A gate width of 200 μm is used.

Gate bias resistor 4 is 4Ω, drain bypass resistor 5 is 150Ω, and coupling capacitor 6 and bypass capacitor 9 are both 2pF. In addition, the resistor 7 and capacitor 8 of the negative feedback circuit are each connected to 1Ω.
, 1ρF. A peaking coil 13 having a value of 5 nH is inserted between the first stage FET 1 and the second stage FET 2.

FIG. 2 is a frequency characteristic diagram of the broadband amplifier circuit of FIG. 1. Compared to the conventional three-stage negative feedback amplifier circuit, in the amplifier circuit of the present invention, gain peaking is performed in the -frequency range from 1 to 2 GHz. Therefore, the band in which the 3 dB gain decreases has been significantly widened from the conventional 1 to 2 GHz to 2.8 GHz, that is, a high gain in the high frequency region has been achieved.6 Figure 3 is similar to Figure 1. FIG. 3 is a frequency characteristic diagram of the gain of an amplifier circuit when the circuit of FIG. 1 is integrated using GaAs.

By making it monolithic, the band where the gain decreases by 3 dB is further expanded to 3.5 GHz.

Furthermore, by freely changing the value of the peaking coil 13, the peaking frequency and peaking magnitude can be controlled.

In addition, in the above embodiment, the peaking coil was inserted between the first stage FET and the second stage FET,
It may be inserted between the second stage FET and the third stage FET, or it may be inserted into both.

Further, in the above embodiment, a feedback resistor and a capacitor are connected in series and inserted between the drain of the third-stage FET and the gate of the first-stage FET, but only the feedback resistor may be used.

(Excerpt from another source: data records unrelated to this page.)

Lemma store_mirrored_sizes (c : COO W) (v : Z) (cur cc cw : nat) :
  let c' := store_mirrored wgt L csr c v cur cc cw in
  n_ c' = n_ c /\ m_ c' = m_ c /\ length (w_ c') = length (w_ c).
Proof.
  unfold store_mirrored, put_weight.
  destruct wgt; [destruct (weights csr !! cw)|]; cbn; rewrite ?length_insert; auto.
Qed.

Lemma convert_row_mirrors (fuel : nat) :
  forall (c : COO W) (v : Z) (cur hi cw : nat),
    fuel = hi - cur -> cur <= hi ->
    hi * 2 <= length (x_ c) -> hi * 2 <= length (y_ c) ->
    (wgt = true -> cw = cur /\ hi * 2 <= length (w_ c) /\ hi <= length (weights csr)) ->
    let c' := convert_row true false wgt L csr fuel c v cur hi (cur * 2) cw in
    same_outside c c' cur hi
    /\ forall k, cur <= k < hi -> mirrored_at wgt L csr c' v k.
Proof.
  induction fuel as [|fuel IH]; intros c v cur hi cw Hf Hle Hx Hy Hw c'.
  - subst c'. cbn. split.
    + unfold same_outside. repeat split; auto.
    + intros k Hk. lia.
  - assert (Hlt : cur < hi) by lia.
    subst c'. rewrite convert_row_step by assumption.
    set (c1 := store_mirrored wgt L csr c v cur (cur * 2) cw).
    pose proof (store_mirrored_sizes c v cur (cur * 2) cw) as (Hn1 & Hm1 & Hlw1).
    fold c1 in Hn1, Hm1, Hlw1.
    assert (Hx1 : x_ c1 = <[cur * 2 + 1 := v]>
                    (<[cur * 2 := wrap L (nth cur (endpoints csr) 0%Z)]> (x_ c)))
      by apply store_mirrored_x.
    assert (Hy1 : y_ c1 = <[cur * 2 + 1 := wrap L (nth cur (endpoints csr) 0%Z)]>
                    (<[cur * 2 := v]> (y_ c)))
      by apply store_mirrored_y.
    replace (cur * 2 + 1 + 1) with ((cur + 1) * 2) by lia.
    destruct (IH c1 v (cur + 1) hi (if wgt then cw + 1 else cw)) as [Hout Hin].
    { lia. } { lia. }
    { rewrite Hx1, !length_insert. lia. }
    { rewrite Hy1, !length_insert. lia. }
    { intros Hwgt. rewrite Hwgt. destruct (Hw Hwgt) as (-> & ? & ?).
      rewrite Hlw1. auto. }
    destruct Hout as (Hlx & Hly & Hlw & Hn & Hm & Hsame).
    split.
    + unfold same_outside. rewrite Hlx, Hly, Hlw, Hn, Hm, Hx1, Hy1, !length_insert.
      repeat split; auto.
      * destruct (Hsame i) as (-> & _ & _); [lia|].
        rewrite Hx1, !list_lookup_insert_ne by lia. reflexivity.
      * destruct (Hsame i) as (_ & -> & _); [lia|].
        rewrite Hy1, !list_lookup_insert_ne by lia. reflexivity.
      * destruct (Hsame i) as (_ & _ & ->); [lia|].
        destruct (Bool.bool_dec wgt true) as [Ewgt|Ewgt];
          [|apply not_true_is_false in Ewgt].
        -- destruct (Hw Ewgt) as (-> & ? & ?).
           destruct (lookup_lt_is_Some_2 (weights csr) cur) as [w Ew]; [lia|].
           unfold c1. rewrite (store_mirrored_w _ _ _ _ _ w) by assumption.
           rewrite !list_lookup_insert_ne by lia. reflexivity.
        -- unfold c1. rewrite store_mirrored_no_w by assumption. reflexivity.
    + intros k Hk. destruct (Nat.eq_dec k cur) as [->|Hne]; [|apply Hin; lia].
      unfold mirrored_at.
      destruct (Hsame (cur * 2)) as (-> & -> & E1); [lia|].
      destruct (Hsame (cur * 2 + 1)) as (-> & -> & E2); [lia|].
      rewrite E1, E2, Hx1, Hy1.
      rewrite list_lookup_insert_ne, list_lookup_insert_eq by (rewrite ?length_insert; lia).
      rewrite list_lookup_insert_ne, list_lookup_insert_eq by (rewrite ?length_insert; lia).
      rewrite !list_lookup_insert_eq by (rewrite ?length_insert; lia).
      repeat split; auto.
      * destruct (Hw H) as (-> & ? & ?).
        destruct (lookup_lt_is_Some_2 (weights csr) cur) as [w Ew]; [lia|].
        unfold c1. rewrite (store_mirrored_w _ _ _ _ _ w) by assumption.
        rewrite list_lookup_insert_ne, list_lookup_insert_eq by (rewrite ?length_insert; lia).
        congruence.
      * destruct (Hw H) as (-> & ? & ?).
        destruct (lookup_lt_is_Some_2 (weights csr) cur) as [w Ew]; [lia|].
        unfold c1. rewrite (store_mirrored_w _ _ _ _ _ w) by assumption.
        rewrite list_lookup_insert_eq by (rewrite ?length_insert; lia).
        congruence.
Qed.

Lemma mirrored_at_same (c c' : COO W) (v : Z) (k : nat) :
  (forall i, i = k * 2 \/ i = k * 2 + 1 ->
     x_ c' !! i = x_ c !! i /\ y_ c' !! i = y_ c !! i /\ w_ c' !! i = w_ c !! i) ->
  mirrored_at wgt L csr c v k -> mirrored_at wgt L csr c' v k.
Proof.
  intros Hsame (Hx0 & Hy0 & Hx1 & Hy1 & Hw). unfold mirrored_at.
  destruct (Hsame (k * 2)) as (-> & -> & ->); [auto|].
  destruct (Hsame (k * 2 + 1)) as (-> & -> & ->); auto.
Qed.

Lemma fold_vertices_sizes (sym ut : bool) (vs : list nat) :
  forall c : COO W,
    n_ (fold_left (convert_vertex sym ut wgt L csr) vs c) = n_ c
    /\ m_ (fold_left (convert_vertex sym ut wgt L csr) vs c) = m_ c.
Proof.
  induction vs as [|v vs IH]; intros c; [auto|].
  cbn [fold_left]. destruct (IH (convert_vertex sym ut wgt L csr c v)) as [-> ->].
  unfold convert_vertex. apply convert_row_sizes.
Qed.

Hypothesis Hwf : csr_wf wgt L O csr.

Lemma off_ascending (v w : nat) :
  v <= w -> w <= Z.to_nat (csr_n csr) -> off csr v <= off csr w.
Proof.
  induction w as [|w IH]; intros Hvw Hw.
  - replace v with 0 by lia. lia.
  - destruct (Nat.eq_dec v (S w)) as [->|Hne]; [lia|].
    transitivity (off csr w); [apply IH; lia|].
    apply (wf_ascending _ _ _ _ Hwf). lia.
Qed.

Lemma fold_vertices_mirrors (nv : nat) :
  forall c : COO W,
    nv <= Z.to_nat (csr_n csr) ->
    Z.to_nat (csr_m csr) * 2 <= length (x_ c) ->
    Z.to_nat (csr_m csr) * 2 <= length (y_ c) ->
    (wgt = true -> Z.to_nat (csr_m csr) * 2 <= length (w_ c)) ->
    let c' := fold_left (convert_vertex true false wgt L csr) (seq 0 nv) c in
    same_outside c c' 0 (off csr nv)
    /\ forall v k, v < nv -> off csr v <= k < off csr (S v) ->
         mirrored_at wgt L csr c' (Z.of_nat v) k.
Proof.
  induction nv as [|nv IH]; intros c Hnv Hx Hy Hw c'.
  - subst c'. cbn. split; [|intros; lia].
    unfold same_outside. repeat split; auto.
  - subst c'. rewrite seq_S, fold_left_app. cbn [fold_left Nat.add].
    destruct (IH c) as [Hout Hin]; [lia|assumption..|].
    set (c1 := fold_left (convert_vertex true false wgt L csr) (seq 0 nv) c) in *.
    destruct Hout as (Hlx & Hly & Hlw & Hn & Hm & Hsame).
    pose proof (off_ascending nv (S nv) ltac:(lia) ltac:(lia)) as Hasc.
    pose proof (off_ascending (S nv) (Z.to_nat (csr_n csr)) ltac:(lia) ltac:(lia)) as Hlast.
    pose proof (wf_last _ _ _ _ Hwf) as Hlast'.
    pose proof (wf_endpoints _ _ _ _ Hwf) as Hep.
    unfold convert_vertex. cbn [andb negb].
    fold (off csr nv). fold (off csr (nv + 1)).
    replace (nv + 1) with (S nv) by lia.
    destruct (convert_row_mirrors (off csr (S nv) - off csr nv) c1 (Z.of_nat nv)
                (off csr nv) (off csr (S nv)) (off csr nv)) as [Hout' Hin'];
      [reflexivity | lia | lia | lia | |].
    { intros Hwgt. pose proof (wf_weights _ _ _ _ Hwf Hwgt). specialize (Hw Hwgt).
      repeat split; lia. }
    set (c2 := convert_row true false wgt L csr _ c1 _ _ _ _ _) in *.
    destruct Hout' as (Hlx' & Hly' & Hlw' & Hn' & Hm' & Hsame').
    split.
    + unfold same_outside.
      rewrite Hlx', Hly', Hlw', Hn', Hm'. repeat split; auto.
      all: destruct (Hsame' i) as (Ex & Ey & Ew); [lia|];
           destruct (Hsame i) as (Ex0 & Ey0 & Ew0); [lia|]; congruence.
    + intros v k Hv Hk.
      destruct (Nat.eq_dec v nv) as [->|Hne]; [apply Hin'; lia|].
      apply (mirrored_at_same c1); [|apply Hin; lia].
      pose proof (off_ascending (S v) nv ltac:(lia) ltac:(lia)).
      intros i Hi. apply Hsame'. lia.
Qed.
End ConvertCSR.

(** C8: for a well formed CSR, [convert_csr_] throws [NotYetImplemented]
    exactly when [sl] is set or [ut] is set without [sym], and then no array
    has been allocated or written; otherwise it returns with [n_ = csr.n()]
    and [m_ = csr.m()], doubled under [sym] and not [ut], where for every arc
    [k] from [v] to [u] the entries [2k] and [2k+1] hold [(u,v)] and
    [(v,u)], both with the weight of the arc. *)
Theorem convert_csr_outcome :
  forall (sym ut sl wgt : bool) (L O : IntType) (W : Type) (junk : Junk W)
         (c : COO W) (csr : CSR W),
    csr_wf wgt L O csr ->
    match convert_csr_ sym ut sl wgt L O junk c csr with
    | Throws e c' =>
        (sl = true \/ (sym = false /\ ut = true))
        /\ (exists msg, e = NotYetImplemented msg)
        /\ x_ c' = x_ c /\ y_ c' = y_ c /\ w_ c' = w_ c /\ trace c' = trace c
    | Returns c' =>
        sl = false /\ (sym = true \/ ut = false)
        /\ n_ c' = csr_n csr
        /\ m_ c' = (if sym && negb ut then csr_m csr * 2 else csr_m csr)%Z
        /\ (sym = true -> ut = false ->
            forall (v k : nat) (u : Z), arc csr v k u ->
              x_ c' !! (k * 2) = Some u /\ y_ c' !! (k * 2) = Some (Z.of_nat v)
              /\ x_ c' !! (k * 2 + 1) = Some (Z.of_nat v) /\ y_ c' !! (k * 2 + 1) = Some u
              /\ (wgt = true ->
                  is_Some (weights csr !! k)
                  /\ w_ c' !! (k * 2) = weights csr !! k
                  /\ w_ c' !! (k * 2 + 1) = weights csr !! k))
    end.
Proof.
  intros sym ut sl wgt L O W junk c csr Hwf.
  pose proof (wf_n _ _ _ _ Hwf) as [Hn0 Hn].
  pose proof (wf_m _ _ _ _ Hwf) as (Hm0 & Hm & Hm2).
  unfold fits in Hn, Hm, Hm2.
  unfold convert_csr_.
  destruct sl.
  { (* removing self loops is refused, whatever the other flags *)
    destruct sym, ut; cbn [andb negb];
      (split; [auto|]); (split; [eexists; reflexivity|]); auto. }
  destruct sym, ut; cbn [andb negb].
  - (* sym, ut *)
    split; [reflexivity|]. split; [auto|].
    destruct (fold_vertices_sizes wgt L csr true true
                (seq 0 (Z.to_nat (n_ (allocate_ wgt junk
                   (set_m (set_n c (wrap L (csr_n csr))) (wrap O (csr_m csr)))))))
                (allocate_ wgt junk (set_m (set_n c (wrap L (csr_n csr))) (wrap O (csr_m csr)))))
      as [-> ->].
    cbn. split; [exact Hn|]. split; [exact Hm|]. intros _ Hut; discriminate Hut.
  - (* sym, not ut: every arc is stored twice *)
    split; [reflexivity|]. split; [auto|].
    set (c0 := allocate_ wgt junk _).
    assert (En : n_ c0 = csr_n csr) by (cbn; exact Hn).
    assert (Em : m_ c0 = (csr_m csr * 2)%Z) by (cbn; rewrite Hm; exact Hm2).
    assert (Hlx : length (x_ c0) = Z.to_nat (csr_m csr) * 2)
      by (unfold c0, allocate_; cbn [x_ m_ set_m]; rewrite Hm, Hm2, length_map, length_seq; lia).
    assert (Hly : length (y_ c0) = Z.to_nat (csr_m csr) * 2)
      by (unfold c0, allocate_; cbn [y_ m_ set_m]; rewrite Hm, Hm2, length_map, length_seq; lia).
    assert (Hlw : wgt = true -> length (w_ c0) = Z.to_nat (csr_m csr) * 2).
    { intros ->. unfold c0, allocate_; cbn [w_ m_ set_m].
      rewrite Hm, Hm2, length_map, length_seq; lia. }
    destruct (fold_vertices_sizes wgt L csr true false (seq 0 (Z.to_nat (n_ c0))) c0)
      as [En' Em'].
    rewrite En', Em', Em. split; [exact En|]. split; [reflexivity|].
    intros _ _ v k u (Hv & Hk & Hu).
    destruct (fold_vertices_mirrors wgt L O csr Hwf (Z.to_nat (n_ c0)) c0) as [_ Hin];
      [lia | lia | lia | intros Hw; rewrite (Hlw Hw); lia |].
    destruct (Hin v k) as (Hx0 & Hy0 & Hx1 & Hy1 & Hw); [lia | lia |].
    assert (Eu : wrap L (nth k (endpoints csr) 0%Z) = u).
    { rewrite nth_lookup, Hu. cbn.
      exact (Forall_lookup_1 _ _ _ _ (wf_labels _ _ _ _ Hwf) Hu). }
    rewrite Eu in Hx0, Hy1.
    repeat split; auto.
    + apply lookup_lt_is_Some. rewrite (wf_weights _ _ _ _ Hwf H).
      apply lookup_lt_Some in Hu. exact Hu.
    + apply Hw; assumption.
    + apply Hw; assumption.
  - (* ut without sym is refused *)
    split; [auto|]. split; [eexists; reflexivity|]. auto.
  - (* no flag *)
    split; [reflexivity|]. split; [auto|].
    destruct (fold_vertices_sizes wgt L csr false false
                (seq 0 (Z.to_nat (n_ (allocate_ wgt junk
                   (set_m (set_n c (wrap L (csr_n csr))) (wrap O (csr_m csr)))))))
                (allocate_ wgt junk (set_m (set_n c (wrap L (csr_n csr))) (wrap O (csr_m csr)))))
      as [-> ->].
    cbn. split; [exact Hn|]. split; [exact Hm|]. intros Hsym; discriminate Hsym.
Qed.

Lemma triangle_csr_wf : csr_wf true uint32_t uint32_t triangle_csr.
Proof.
  constructor.
  - split; [cbn; lia | reflexivity].
  - split; [cbn; lia|]. split; reflexivity.
  - intros v Hv. change (Z.to_nat (csr_n triangle_csr)) with 3 in Hv.
    destruct v as [|[|[|v]]]; [cbv; lia ..|lia].
  - cbv. lia.
  - reflexivity.
  - repeat constructor.
  - reflexivity.
Qed.

(** The triangle converted under [sym] with weights: six entries. *)
Lemma convert_csr_outcome_witness :
  match convert_csr_ true false false true uint32_t uint32_t zero_junk fresh triangle_csr with
  | Throws e c' => False
  | Returns c' =>
      n_ c' = 3%Z /\ m_ c' = 6%Z
      /\ x_ c' = [1; 0; 2; 0; 2; 1]%Z /\ y_ c' = [0; 1; 0; 2; 1; 2]%Z
      /\ w_ c' = [10; 10; 20; 20; 30; 30]%Z
  end.
Proof.
  pose proof (convert_csr_outcome true false false true uint32_t uint32_t Z zero_junk
                fresh triangle_csr triangle_csr_wf) as H.
  destruct (convert_csr_ true false false true uint32_t uint32_t zero_junk fresh triangle_csr)
    eqn:E.
  - vm_compute in E. injection E as <-. repeat split; reflexivity.
  - destruct H as ([H|[H _]] & _); discriminate H.
Defined.

(** ** The binary format *)

(** *** Bytes and integers *)

Lemma code_chr (n : nat) : n < 256 -> code (chr n) = n.
Proof. apply nat_ascii_embedding. Qed.

Lemma length_encode_le (n : nat) : forall v, length (encode_le n v) = n.
Proof. induction n as [|n IH]; intros v; cbn; [reflexivity | rewrite IH; reflexivity]. Qed.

Further, in the above embodiment, GaAs is used as the FET.
Although the case of an FET has been described, an FET using Si or another compound semiconductor may be used.

(Effects of the Invention) According to the present invention, a coil is inserted between the first and second stage FETs or between the second and third stage FETs of the amplifier circuit to suppress gain peaking in the high frequency region. By doing so, a high gain can be obtained even in a high frequency band, and a wideband amplifier circuit with a wider band can be easily manufactured, which has a great practical effect.

[Brief explanation of drawings]

Fig. 1 is a circuit diagram of a broadband amplifier according to an embodiment of the present invention, Fig. 2 is a frequency characteristic diagram of the same, and Fig. 3 is a circuit diagram of the wideband amplifier according to an embodiment of the present invention.
FIG. 4 is a circuit diagram of a conventional three-stage negative feedback wideband amplifier circuit, and FIG. 5 is a diagram showing the frequency characteristics when configured with an aAs integrated IC. 1...1st stage GaAsFET, 2-2nd stage GaAsFET, 3...3rd stage GaAsFET,
4...Gate bias resistor, 5...Drain bias resistor. 6...Coupling capacitor, 7...Feedback resistor, 8
...Feedback capacitance, 9 ...Bypass capacitor, 1
0...Signal input terminal, 11...DC bias terminal,
12...Signal output terminal, 13...Peaking coil. Patent applicant: Matsushita Electric Industrial Co., Ltd. Figure 1 Figure 2 Figure 3 Atsushi Atsushi (G7)

Claims (1)

[Claims] Field effect transistors (hereinafter abbreviated as FETs) are connected in cascade in three stages via capacitors, and a resistor is inserted between the drain of the third stage FET and the gate of the first stage FET to apply negative feedback. A wideband amplifier circuit characterized in that a coil is inserted between the first and second stage FETs or between the second and third stage FETs.